- PROVIDED ENTRIES
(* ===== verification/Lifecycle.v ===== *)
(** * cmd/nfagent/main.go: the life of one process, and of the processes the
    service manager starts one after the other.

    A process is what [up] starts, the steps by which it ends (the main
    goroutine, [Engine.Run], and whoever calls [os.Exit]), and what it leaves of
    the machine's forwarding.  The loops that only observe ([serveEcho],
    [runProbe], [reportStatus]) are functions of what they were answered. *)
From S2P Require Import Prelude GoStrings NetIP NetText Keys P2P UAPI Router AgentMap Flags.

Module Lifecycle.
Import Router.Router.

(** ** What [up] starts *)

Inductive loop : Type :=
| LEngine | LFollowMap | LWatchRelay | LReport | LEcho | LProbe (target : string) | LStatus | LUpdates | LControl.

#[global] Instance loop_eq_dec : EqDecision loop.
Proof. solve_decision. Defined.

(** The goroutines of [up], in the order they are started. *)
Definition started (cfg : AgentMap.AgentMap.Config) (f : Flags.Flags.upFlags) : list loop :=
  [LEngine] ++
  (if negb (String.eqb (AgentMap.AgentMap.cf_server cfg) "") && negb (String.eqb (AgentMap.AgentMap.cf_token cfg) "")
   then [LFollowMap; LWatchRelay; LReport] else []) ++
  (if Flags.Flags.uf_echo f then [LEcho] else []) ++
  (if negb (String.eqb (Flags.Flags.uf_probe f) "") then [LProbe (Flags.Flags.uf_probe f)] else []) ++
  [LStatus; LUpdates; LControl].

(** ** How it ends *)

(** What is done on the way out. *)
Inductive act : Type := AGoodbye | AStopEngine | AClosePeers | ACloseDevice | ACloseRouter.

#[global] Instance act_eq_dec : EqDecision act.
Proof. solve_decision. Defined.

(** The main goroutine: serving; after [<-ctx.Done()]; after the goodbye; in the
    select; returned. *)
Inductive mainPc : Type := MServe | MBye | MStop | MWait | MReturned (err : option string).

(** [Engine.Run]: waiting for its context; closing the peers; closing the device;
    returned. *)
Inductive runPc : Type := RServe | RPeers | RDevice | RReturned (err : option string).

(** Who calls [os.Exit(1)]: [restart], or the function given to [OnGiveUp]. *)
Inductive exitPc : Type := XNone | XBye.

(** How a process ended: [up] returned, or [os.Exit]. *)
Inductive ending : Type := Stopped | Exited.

- TASK TO COMPLETE
From the data above, output every line exactly.

- RESULT
(* ===== verification/Lifecycle.v ===== *)
(** * cmd/nfagent/main.go: the life of one process, and of the processes the
    service manager starts one after the other.

    A process is what [up] starts, the steps by which it ends (the main
    goroutine, [Engine.Run], and whoever calls [os.Exit]), and what it leaves of
    the machine's forwarding.  The loops that only observe ([serveEcho],
    [runProbe], [reportStatus]) are functions of what they were answered. *)
From S2P Require Import Prelude GoStrings NetIP NetText Keys P2P UAPI Router AgentMap Flags.

Module Lifecycle.
Import Router.Router.

(** ** What [up] starts *)

Inductive loop : Type :=
| LEngine | LFollowMap | LWatchRelay | LReport | LEcho | LProbe (target : string) | LStatus | LUpdates | LControl.

#[global] Instance loop_eq_dec : EqDecision loop.
Proof. solve_decision. Defined.

(** The goroutines of [up], in the order they are started. *)
Definition started (cfg : AgentMap.AgentMap.Config) (f : Flags.Flags.upFlags) : list loop :=
  [LEngine] ++
  (if negb (String.eqb (AgentMap.AgentMap.cf_server cfg) "") && negb (String.eqb (AgentMap.AgentMap.cf_token cfg) "")
   then [LFollowMap; LWatchRelay; LReport] else []) ++
  (if Flags.Flags.uf_echo f then [LEcho] else []) ++
  (if negb (String.eqb (Flags.Flags.uf_probe f) "") then [LProbe (Flags.Flags.uf_probe f)] else []) ++
  [LStatus; LUpdates; LControl].

(** ** How it ends *)

(** What is done on the way out. *)
Inductive act : Type := AGoodbye | AStopEngine | AClosePeers | ACloseDevice | ACloseRouter.

#[global] Instance act_eq_dec : EqDecision act.
Proof. solve_decision. Defined.

(** The main goroutine: serving; after [<-ctx.Done()]; after the goodbye; in the
    select; returned. *)
Inductive mainPc : Type := MServe | MBye | MStop | MWait | MReturned (err : option string).

(** [Engine.Run]: waiting for its context; closing the peers; closing the device;
    returned. *)
Inductive runPc : Type := RServe | RPeers | RDevice | RReturned (err : option string).

(** Who calls [os.Exit(1)]: [restart], or the function given to [OnGiveUp]. *)
Inductive exitPc : Type := XNone | XBye.

(** How a process ended: [up] returned, or [os.Exit]. *)
Inductive ending : Type := Stopped | Exited.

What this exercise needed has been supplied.